Collected data entries:
↓↓↓

(* ===== verification/JoinsOk.v ===== *)
(** * The join algorithms agree

    The nested-loop join is [join_spec], the block nested loop yields the same
    rows in another order, and sorting both inputs and merging them does too, on
    keys of one type with no NULL. *)

From Stdlib Require Import Strings.Byte Strings.String ZArith Lia Sorted Permutation.
From stdpp Require Import prelude list sorting.
From S2P Require Import Prelude BlockStore BlockJournal Journal Page TuplePage MemoryPool Workspace Value ValueCodec Compare KeyCodec RustText Temporal Expression ExprTyping SystemCatalog Plan Spill Sort SortOk Joins.
Local Open Scope Z_scope.

(** ** Bags of rows *)

Lemma bind_nil_all {A B} (f : A -> list B) l : (forall x, x ∈ l -> f x = []) -> l ≫= f = [].
Proof.
  induction l as [|x l IH]; intros H; [done|]. cbn. rewrite (H x) by left. apply IH. intros y Hy. apply H. by right.
Qed.

Lemma bind_ext_in {A B} (f g : A -> list B) l : (forall x, x ∈ l -> f x = g x) -> l ≫= f = l ≫= g.
Proof.
  induction l as [|x l IH]; intros H; [done|]. cbn. rewrite (H x) by left. f_equal. apply IH. intros y Hy. apply H. by right.
Qed.

Lemma bind_app_perm {A B} (f g : A -> list B) l : l ≫= (fun x => f x ++ g x) ≡ₚ (l ≫= f) ++ (l ≫= g).
Proof. induction l as [|x l IH]; [done|]. cbn in *. rewrite IH. solve_Permutation. Qed.

Lemma bind_perm_in {A B} (f g : A -> list B) l : (forall x, x ∈ l -> f x ≡ₚ g x) -> l ≫= f ≡ₚ l ≫= g.
Proof.
  induction l as [|x l IH]; intros H; [done|]. cbn. rewrite (H x) by left. f_equiv. apply IH. intros y Hy. apply H. by right.
Qed.

(** Pairs in either nesting. *)
Lemma bind_swap {A B C} (f : A -> B -> list C) l k : l ≫= (fun a => k ≫= f a) ≡ₚ k ≫= (fun b => l ≫= (fun a => f a b)).
Proof.
  induction l as [|a l IH]; [by rewrite (bind_nil_all (fun b => [] ≫= (fun a => f a b)) k)|]. rewrite bind_cons, IH, <- bind_app_perm. apply bind_perm_in. intros b _. by rewrite bind_cons.
Qed.

Lemma existsb_perm {A} (f : A -> bool) l k : l ≡ₚ k -> existsb f l = existsb f k.
Proof. induction 1; cbn; [done|by f_equal| |congruence]. destruct (f x), (f y); done. Qed.
Lemma table_empty G : table_ok G [] ∅.
Proof. intros k. apply lookup_empty. Qed.

Lemma table_push_ok B tbl b : table_ok (fun _ => false) B tbl -> table_ok (fun _ => false) (B ++ [b]) (table_push (key b) (MkBuildEntry b false) tbl).
Proof.
  intros Ht k. unfold table_push. rewrite filter_app. destruct (decide (key b = k)) as [<-|Hk].
  - rewrite lookup_insert_eq, Ht, filter_cons_True by done. cbn [filter list_filter].
    destruct (filter (fun b0 => key b0 = key b) B) as [|x l]; [done|]. cbn [default app map]. by rewrite map_app.
  - rewrite lookup_insert_ne, Ht, filter_cons_False by done. by rewrite app_nil_r.
Qed.

(** What a probe with a key finds. *)
Lemma table_entries G B tbl k : table_ok G B tbl ->
  default [] (tbl !! k) = map (fun b => MkBuildEntry b (G k)) (filter (fun b => key b = k) B).
Proof. intros Ht. rewrite Ht. by destruct (filter _ B). Qed.

Lemma table_probed G B tbl k : table_ok G B tbl ->
  table_ok (fun k' => bool_decide (k' = k) || G k') B
    (match tbl !! k with Some es => <[k := map (fun e => MkBuildEntry (be_row e) true) es]> tbl | None => tbl end).
Proof.
  intros Ht k'. pose proof (Ht k) as Hk. destruct (decide (k' = k)) as [->|Hne].
  - rewrite bool_decide_eq_true_2 by done. rewrite Hk. destruct (filter _ B) as [|x l]; [by rewrite Hk|].
    rewrite lookup_insert_eq. cbn [orb]. by rewrite map_map.
  - rewrite bool_decide_eq_false_2 by done. rewrite <- Ht. destruct (tbl !! k); [by rewrite lookup_insert_ne|done].
Qed.

Abbreviation all_entries tbl := (List.concat (map_to_list (tbl : HashTable)).*2).

Lemma entries_insert tbl k es : all_entries (<[k := es]> tbl) ≡ₚ es ++ all_entries (delete k tbl).
Proof.
  rewrite <- insert_delete_eq. rewrite (map_to_list_insert (delete k tbl) k es) by apply lookup_delete_eq. done.
Qed.

Lemma entries_split tbl k : all_entries tbl ≡ₚ default [] (tbl !! k) ++ all_entries (delete k tbl).
Proof.
  destruct (tbl !! k) as [es|] eqn:E; [|by rewrite delete_id]. rewrite <- (insert_id tbl k es E) at 1. apply entries_insert.
Qed.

↑↑↑

Copy all lines above where "From" is present.

From Stdlib Require Import Strings.Byte Strings.String ZArith Lia Sorted Permutation.
From stdpp Require Import prelude list sorting.
From S2P Require Import Prelude BlockStore BlockJournal Journal Page TuplePage MemoryPool Workspace Value ValueCodec Compare KeyCodec RustText Temporal Expression ExprTyping SystemCatalog Plan Spill Sort SortOk Joins.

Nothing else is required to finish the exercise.